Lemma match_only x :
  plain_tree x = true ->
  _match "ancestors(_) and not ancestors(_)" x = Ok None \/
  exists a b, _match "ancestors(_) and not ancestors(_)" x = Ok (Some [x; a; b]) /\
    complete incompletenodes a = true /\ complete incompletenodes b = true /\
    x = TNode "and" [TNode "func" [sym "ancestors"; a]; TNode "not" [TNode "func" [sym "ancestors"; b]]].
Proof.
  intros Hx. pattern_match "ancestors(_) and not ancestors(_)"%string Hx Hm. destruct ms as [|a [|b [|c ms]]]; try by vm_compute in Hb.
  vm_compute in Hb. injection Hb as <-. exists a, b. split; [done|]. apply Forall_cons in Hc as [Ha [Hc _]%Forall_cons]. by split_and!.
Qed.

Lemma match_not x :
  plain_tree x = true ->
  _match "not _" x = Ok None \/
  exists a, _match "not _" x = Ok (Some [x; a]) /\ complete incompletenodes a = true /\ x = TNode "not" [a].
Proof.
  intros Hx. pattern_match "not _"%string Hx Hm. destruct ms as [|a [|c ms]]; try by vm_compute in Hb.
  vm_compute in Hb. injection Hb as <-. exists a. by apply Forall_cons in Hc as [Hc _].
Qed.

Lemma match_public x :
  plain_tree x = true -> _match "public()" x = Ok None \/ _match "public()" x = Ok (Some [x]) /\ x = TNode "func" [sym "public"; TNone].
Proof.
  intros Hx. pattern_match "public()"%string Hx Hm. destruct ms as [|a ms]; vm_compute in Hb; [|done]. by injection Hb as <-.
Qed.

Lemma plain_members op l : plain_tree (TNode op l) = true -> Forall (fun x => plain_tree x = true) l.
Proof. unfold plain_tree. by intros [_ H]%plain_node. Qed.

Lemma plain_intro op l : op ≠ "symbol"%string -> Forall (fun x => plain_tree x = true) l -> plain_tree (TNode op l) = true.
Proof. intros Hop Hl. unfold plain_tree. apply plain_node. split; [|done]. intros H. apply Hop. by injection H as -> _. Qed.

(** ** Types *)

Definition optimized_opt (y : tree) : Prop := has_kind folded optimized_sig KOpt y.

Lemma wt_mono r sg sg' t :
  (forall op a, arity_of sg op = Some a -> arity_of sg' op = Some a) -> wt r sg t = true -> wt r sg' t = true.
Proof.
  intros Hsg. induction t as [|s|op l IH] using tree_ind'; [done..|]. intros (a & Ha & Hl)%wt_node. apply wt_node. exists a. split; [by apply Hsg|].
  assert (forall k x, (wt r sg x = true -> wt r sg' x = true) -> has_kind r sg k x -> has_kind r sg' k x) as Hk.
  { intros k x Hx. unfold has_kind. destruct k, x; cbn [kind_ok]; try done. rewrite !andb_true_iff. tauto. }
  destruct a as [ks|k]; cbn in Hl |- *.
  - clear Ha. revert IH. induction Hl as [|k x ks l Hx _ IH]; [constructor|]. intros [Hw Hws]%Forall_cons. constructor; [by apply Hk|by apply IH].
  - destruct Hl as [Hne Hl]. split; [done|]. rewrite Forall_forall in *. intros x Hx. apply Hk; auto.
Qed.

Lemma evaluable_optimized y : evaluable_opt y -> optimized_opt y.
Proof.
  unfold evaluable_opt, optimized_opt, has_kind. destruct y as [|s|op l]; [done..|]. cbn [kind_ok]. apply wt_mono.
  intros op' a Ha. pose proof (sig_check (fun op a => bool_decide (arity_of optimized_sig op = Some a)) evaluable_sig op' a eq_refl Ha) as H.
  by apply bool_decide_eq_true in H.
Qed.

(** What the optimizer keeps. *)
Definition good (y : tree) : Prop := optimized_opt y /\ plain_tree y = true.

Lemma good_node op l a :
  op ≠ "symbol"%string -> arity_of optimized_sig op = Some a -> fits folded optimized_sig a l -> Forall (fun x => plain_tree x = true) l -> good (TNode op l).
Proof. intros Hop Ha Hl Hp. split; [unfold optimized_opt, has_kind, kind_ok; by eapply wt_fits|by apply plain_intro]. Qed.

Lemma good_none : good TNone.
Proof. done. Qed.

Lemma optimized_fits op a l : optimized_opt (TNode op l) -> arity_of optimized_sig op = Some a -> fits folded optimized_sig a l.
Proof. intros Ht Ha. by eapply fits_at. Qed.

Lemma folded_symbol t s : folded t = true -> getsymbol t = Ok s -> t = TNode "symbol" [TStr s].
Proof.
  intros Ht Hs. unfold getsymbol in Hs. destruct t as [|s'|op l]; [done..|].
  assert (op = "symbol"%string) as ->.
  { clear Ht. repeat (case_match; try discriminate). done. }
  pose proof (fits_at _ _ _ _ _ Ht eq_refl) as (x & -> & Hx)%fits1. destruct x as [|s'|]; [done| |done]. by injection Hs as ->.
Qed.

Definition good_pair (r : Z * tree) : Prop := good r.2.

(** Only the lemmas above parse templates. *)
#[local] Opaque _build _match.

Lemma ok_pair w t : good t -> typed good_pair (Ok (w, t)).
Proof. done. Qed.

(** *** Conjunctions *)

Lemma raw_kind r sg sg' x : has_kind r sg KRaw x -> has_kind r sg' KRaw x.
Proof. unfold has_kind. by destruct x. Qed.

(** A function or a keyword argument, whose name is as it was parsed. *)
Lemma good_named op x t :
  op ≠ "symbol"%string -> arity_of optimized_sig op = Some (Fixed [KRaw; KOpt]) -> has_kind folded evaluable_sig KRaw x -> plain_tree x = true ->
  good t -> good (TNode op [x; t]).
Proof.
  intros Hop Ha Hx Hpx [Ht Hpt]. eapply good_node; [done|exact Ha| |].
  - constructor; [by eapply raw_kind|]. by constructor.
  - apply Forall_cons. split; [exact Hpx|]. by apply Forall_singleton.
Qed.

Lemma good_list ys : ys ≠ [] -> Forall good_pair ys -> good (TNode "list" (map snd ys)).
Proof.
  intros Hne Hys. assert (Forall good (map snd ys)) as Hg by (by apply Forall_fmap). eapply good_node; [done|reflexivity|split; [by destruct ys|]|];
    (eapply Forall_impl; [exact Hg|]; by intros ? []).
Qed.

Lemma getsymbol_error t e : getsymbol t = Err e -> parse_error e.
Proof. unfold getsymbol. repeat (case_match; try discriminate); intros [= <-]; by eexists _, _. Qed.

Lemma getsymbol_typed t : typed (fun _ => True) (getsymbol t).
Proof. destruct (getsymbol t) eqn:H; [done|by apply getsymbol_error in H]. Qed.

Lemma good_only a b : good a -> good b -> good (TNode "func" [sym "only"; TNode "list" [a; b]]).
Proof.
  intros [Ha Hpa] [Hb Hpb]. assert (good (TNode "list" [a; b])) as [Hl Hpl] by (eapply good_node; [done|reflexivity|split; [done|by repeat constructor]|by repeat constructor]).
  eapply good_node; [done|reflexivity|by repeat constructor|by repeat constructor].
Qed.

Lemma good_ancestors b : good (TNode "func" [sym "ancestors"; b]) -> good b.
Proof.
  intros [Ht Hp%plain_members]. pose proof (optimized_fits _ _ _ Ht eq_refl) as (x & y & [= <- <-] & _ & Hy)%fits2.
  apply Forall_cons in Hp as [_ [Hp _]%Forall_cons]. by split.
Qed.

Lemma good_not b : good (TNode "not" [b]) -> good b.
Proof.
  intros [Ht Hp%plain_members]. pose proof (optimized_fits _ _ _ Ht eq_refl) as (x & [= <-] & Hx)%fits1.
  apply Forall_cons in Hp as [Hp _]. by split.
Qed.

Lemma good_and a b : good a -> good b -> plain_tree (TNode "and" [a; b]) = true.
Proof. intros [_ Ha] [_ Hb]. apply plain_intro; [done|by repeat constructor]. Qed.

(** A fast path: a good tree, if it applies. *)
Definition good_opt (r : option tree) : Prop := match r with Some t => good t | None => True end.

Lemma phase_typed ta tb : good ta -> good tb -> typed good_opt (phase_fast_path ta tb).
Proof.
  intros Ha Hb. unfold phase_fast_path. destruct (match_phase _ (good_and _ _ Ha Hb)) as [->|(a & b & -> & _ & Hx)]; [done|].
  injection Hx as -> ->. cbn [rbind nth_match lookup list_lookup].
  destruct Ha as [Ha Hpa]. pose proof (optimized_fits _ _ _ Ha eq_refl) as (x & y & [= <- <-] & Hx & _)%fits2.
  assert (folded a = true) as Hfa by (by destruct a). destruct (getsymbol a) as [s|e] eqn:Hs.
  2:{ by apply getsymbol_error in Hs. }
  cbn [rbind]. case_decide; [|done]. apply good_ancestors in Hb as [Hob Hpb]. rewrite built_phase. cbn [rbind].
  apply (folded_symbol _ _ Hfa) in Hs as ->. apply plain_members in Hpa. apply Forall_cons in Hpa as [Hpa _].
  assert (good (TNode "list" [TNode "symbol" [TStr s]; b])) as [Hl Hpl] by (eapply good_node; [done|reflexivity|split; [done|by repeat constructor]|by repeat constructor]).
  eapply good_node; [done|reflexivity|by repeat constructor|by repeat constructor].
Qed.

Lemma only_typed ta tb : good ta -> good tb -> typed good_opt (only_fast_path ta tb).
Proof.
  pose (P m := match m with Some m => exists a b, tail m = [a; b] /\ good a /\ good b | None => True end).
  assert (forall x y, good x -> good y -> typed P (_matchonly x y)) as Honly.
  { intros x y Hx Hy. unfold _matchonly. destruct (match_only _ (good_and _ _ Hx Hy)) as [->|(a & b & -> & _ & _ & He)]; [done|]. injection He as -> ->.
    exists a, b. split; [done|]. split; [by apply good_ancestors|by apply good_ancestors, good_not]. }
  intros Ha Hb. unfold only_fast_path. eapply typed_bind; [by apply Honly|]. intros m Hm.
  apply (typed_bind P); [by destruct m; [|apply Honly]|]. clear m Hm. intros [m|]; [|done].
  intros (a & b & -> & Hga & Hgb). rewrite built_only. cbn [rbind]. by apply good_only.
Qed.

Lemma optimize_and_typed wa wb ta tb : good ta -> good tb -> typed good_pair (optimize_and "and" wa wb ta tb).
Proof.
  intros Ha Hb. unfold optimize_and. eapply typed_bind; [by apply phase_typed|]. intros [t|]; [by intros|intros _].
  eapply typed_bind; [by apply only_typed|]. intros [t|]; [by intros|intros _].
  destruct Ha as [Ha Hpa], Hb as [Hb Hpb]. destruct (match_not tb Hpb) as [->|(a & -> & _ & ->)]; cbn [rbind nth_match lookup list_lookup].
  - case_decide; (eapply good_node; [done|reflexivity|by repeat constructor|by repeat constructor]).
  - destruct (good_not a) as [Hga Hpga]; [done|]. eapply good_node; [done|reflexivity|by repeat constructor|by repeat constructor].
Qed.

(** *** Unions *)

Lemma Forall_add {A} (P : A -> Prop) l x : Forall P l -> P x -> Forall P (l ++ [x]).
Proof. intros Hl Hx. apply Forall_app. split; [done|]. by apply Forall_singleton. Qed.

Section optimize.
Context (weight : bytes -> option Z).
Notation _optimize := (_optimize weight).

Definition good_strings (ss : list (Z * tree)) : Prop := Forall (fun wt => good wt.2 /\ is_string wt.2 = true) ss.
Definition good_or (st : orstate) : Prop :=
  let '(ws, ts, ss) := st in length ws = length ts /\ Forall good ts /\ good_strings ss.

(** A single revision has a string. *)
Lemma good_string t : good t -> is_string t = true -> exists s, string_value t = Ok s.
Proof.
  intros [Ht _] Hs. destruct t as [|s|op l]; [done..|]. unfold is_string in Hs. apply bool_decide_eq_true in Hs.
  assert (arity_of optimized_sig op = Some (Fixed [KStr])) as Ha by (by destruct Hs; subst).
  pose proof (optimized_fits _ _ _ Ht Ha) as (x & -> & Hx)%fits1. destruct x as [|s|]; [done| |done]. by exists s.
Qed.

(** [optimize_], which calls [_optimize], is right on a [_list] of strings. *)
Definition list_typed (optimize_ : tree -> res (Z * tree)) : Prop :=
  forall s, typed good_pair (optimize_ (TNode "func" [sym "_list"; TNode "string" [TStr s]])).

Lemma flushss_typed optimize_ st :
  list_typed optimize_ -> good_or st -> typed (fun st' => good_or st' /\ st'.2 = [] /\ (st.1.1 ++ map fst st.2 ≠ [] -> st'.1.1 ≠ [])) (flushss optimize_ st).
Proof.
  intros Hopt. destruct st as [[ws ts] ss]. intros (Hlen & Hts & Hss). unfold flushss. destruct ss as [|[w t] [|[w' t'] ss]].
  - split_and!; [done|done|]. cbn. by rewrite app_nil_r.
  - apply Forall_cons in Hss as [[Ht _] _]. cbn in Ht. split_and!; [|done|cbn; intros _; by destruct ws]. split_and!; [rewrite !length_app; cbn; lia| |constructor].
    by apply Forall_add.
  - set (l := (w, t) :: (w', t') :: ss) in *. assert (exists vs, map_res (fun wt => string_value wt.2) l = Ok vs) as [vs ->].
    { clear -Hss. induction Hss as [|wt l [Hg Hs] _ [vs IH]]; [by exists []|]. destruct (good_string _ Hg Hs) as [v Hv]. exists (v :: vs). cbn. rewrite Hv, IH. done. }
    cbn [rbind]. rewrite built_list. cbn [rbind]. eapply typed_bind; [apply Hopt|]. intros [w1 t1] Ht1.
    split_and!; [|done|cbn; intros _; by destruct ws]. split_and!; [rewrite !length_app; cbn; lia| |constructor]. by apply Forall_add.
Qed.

▸ What this task involves
Print, without alteration, only the lines above between the one holding "intros Hsg. induction" and the one holding "Lemma good_node op", inclusive.

▸ Result of the task
  intros Hsg. induction t as [|s|op l IH] using tree_ind'; [done..|]. intros (a & Ha & Hl)%wt_node. apply wt_node. exists a. split; [by apply Hsg|].
  assert (forall k x, (wt r sg x = true -> wt r sg' x = true) -> has_kind r sg k x -> has_kind r sg' k x) as Hk.
  { intros k x Hx. unfold has_kind. destruct k, x; cbn [kind_ok]; try done. rewrite !andb_true_iff. tauto. }
  destruct a as [ks|k]; cbn in Hl |- *.
  - clear Ha. revert IH. induction Hl as [|k x ks l Hx _ IH]; [constructor|]. intros [Hw Hws]%Forall_cons. constructor; [by apply Hk|by apply IH].
  - destruct Hl as [Hne Hl]. split; [done|]. rewrite Forall_forall in *. intros x Hx. apply Hk; auto.
Qed.

Lemma evaluable_optimized y : evaluable_opt y -> optimized_opt y.
Proof.
  unfold evaluable_opt, optimized_opt, has_kind. destruct y as [|s|op l]; [done..|]. cbn [kind_ok]. apply wt_mono.
  intros op' a Ha. pose proof (sig_check (fun op a => bool_decide (arity_of optimized_sig op = Some a)) evaluable_sig op' a eq_refl Ha) as H.
  by apply bool_decide_eq_true in H.
Qed.

(** What the optimizer keeps. *)
Definition good (y : tree) : Prop := optimized_opt y /\ plain_tree y = true.

Lemma good_node op l a :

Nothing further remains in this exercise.